Scrambling/Shuffling
Scrambling or shuffling simply entails the mixing of letters or digits in the personal data. For example, #458912 may become #298514. Ideally, the process is irreversible so that the original data cannot be retrieved from the scrambled data. The most popular methods here include cryptographic data scrambling, network security data scrambling, as well as the so-called nearest neighbor data substitution (NeNDS).
Generalization
This technique has the purpose of reducing the granularity of the data. As a result, the data that is disclosed is less precise than the original data and therefore makes it difficult if not impossible to retrieve the exact values associated with an individual. For example, if you have a database containing the age of certain types of patients, the exact ages of the concrete individuals would be replaced with age groups, e.g. 55-65, 65-75, etc.
Blurring
Similar to generalization, this technique reduces the precision of the disclosed data to minimize the possibility of identification. As the name suggests, blurring uses an approximation of data values instead of the original identifiers, making it difficult to identify individuals with absolute certainty. For example, a natural person might be identifiable by an exact account balance at a point in time. Adding small random values to this balance does not introduce significant error into the data but provides anonymity for the affected person.
Data encryption
This technique translates the personal data into another form or code so that the data that is deemed sensitive is replaced with data in an unreadable format. Authorized users have access to a secret key or a password that makes it possible for them to retrieve the data in its original form. Data encryption brings a variety of benefits when moving to the cloud. These include helping you meet regulatory requirements and providing safe harbor from breach notifications. It allows you to secure your remote locations and sets the ground for secure outsourcing and licensing. It can also prevent service providers from accessing or inadvertently exposing your data.
Substitution
As the name suggests, this technique allows you to replace the contents of a database column with data from a predefined list of fake data so that the data cannot be traced back to an identifiable individual. This technique has the advantage of keeping the integrity of the original information intact.
Nulling out
In this case, the sensitive data is simply removed and deleted from the data set. All pieces of sensitive information, such as customer name, address, or age, become null values.
Number and date variance
If specifically dealing with numeric and date columns, this anonymization technique may come in question: in this case, each value in a column is modified by a random percentage of its real value. In this way, the data is altered to such an extent that it can no longer be traced back to its original form.
Custom anonymization
The method of custom or personalized anonymization is simply about creating and implementing your own anonymization technique or a combination of several techniques. You can do this by using scripts or an application.
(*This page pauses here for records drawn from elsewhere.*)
(** *** Claims on the accounts *)

(** C1: No replay: along any sequence of blocks without contract calls offered to
    the chain, locally or by peers, accepted or refused, with recurring payments
    in between, no (sender, nonce) pair is executed twice, nonces never
    decrease, and a transaction that was executed has a nonce below its sender's
    current one, so that it is never valid again.  The transactions of a block
    that is refused after some of them count, since they stay applied.  A block
    is without contract calls when its transactions carry no data or the EVM is
    off; the chain has no wallet registry (no constructor gives it one), the
    accounts are well-formed and no nonce comes near its maximum. *)
Theorem no_transaction_replays fuel cpu buffer c txs c' :
  plain c → block_run_trace fuel cpu buffer c txs c' →
  NoDup (spends <$> txs) ∧ plain c' ∧
  (∀ a, address_wf a = true → nonce_of c a <= nonce_of c' a) ∧
  (∀ t, t ∈ txs → nonce t < nonce_of c' (from t)).
Proof.
  intros Hp Htr. destruct (trace_ran _ _ _ _ _ _ Hp Htr) as (Hp' & Hm & [Hnd Ht]). split_and!; [done..|].
  intros t Hin. by destruct (Ht t Hin) as [_ [_ ?]].
Qed.
(** The fees of a mined block: base fee (burned), miner's and burned half of
    the tips. *)
Definition tx_fees (base_fee : u128) (acc : u128 * u128) (t : Transaction) : u128 * u128 :=
  (add128 acc.1 (mul128 base_fee (gas_limit t)),
   add128 acc.2 (mul128 (calculate_effective_tip t base_fee) (gas_limit t))).
Definition block_fees (b : Block) : u128 * u128 :=
  foldl (tx_fees (base_fee_per_gas (header b))) (0, 0) (transactions b).
Definition miner_priority_share (b : Block) : u128 := (block_fees b).2 / 2.
Definition total_burned (b : Block) : u128 :=
  add128 (block_fees b).1 ((block_fees b).2 - miner_priority_share b).
Definition total_miner_reward (b : Block) (number : u64) (stream : StreamType) : u128 :=
  sat_add128 (get_block_reward number stream) (miner_priority_share b).

(** ** Fitting a block into the size limit *)

Section Trim.
Context `{Keccak, Blake3, Codec Block}.

(** [Block::new] *)
Definition block_new (cpu : CpuFeatures) (buffer : list u8) (h : BlockHeader) (txs : list Transaction) : Block :=
  MkBlock h txs (block_calculate_hash cpu buffer (MkBlock h txs hash_zero None)) None.

(** The size of a block with the given transactions; [None] when it cannot
    be encoded. *)
Definition assembled_size (cpu : CpuFeatures) (buffer : list u8) (h : BlockHeader) (txs : list Transaction) :
    option nat :=
  length <$> serialize (block_new cpu buffer h txs).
Depending on your use case, it may become necessary for you to pseudonymize or anonymize your data before moving it to the cloud for further processing and analysis. Whenever your data contains personally identifiable information (PII), you may have to take extra measures to safeguard the safe handling of that data and protect the identity of the data subjects. This is especially the case when you are dealing with healthcare data. But transactional data including customer or employee data may also be affected.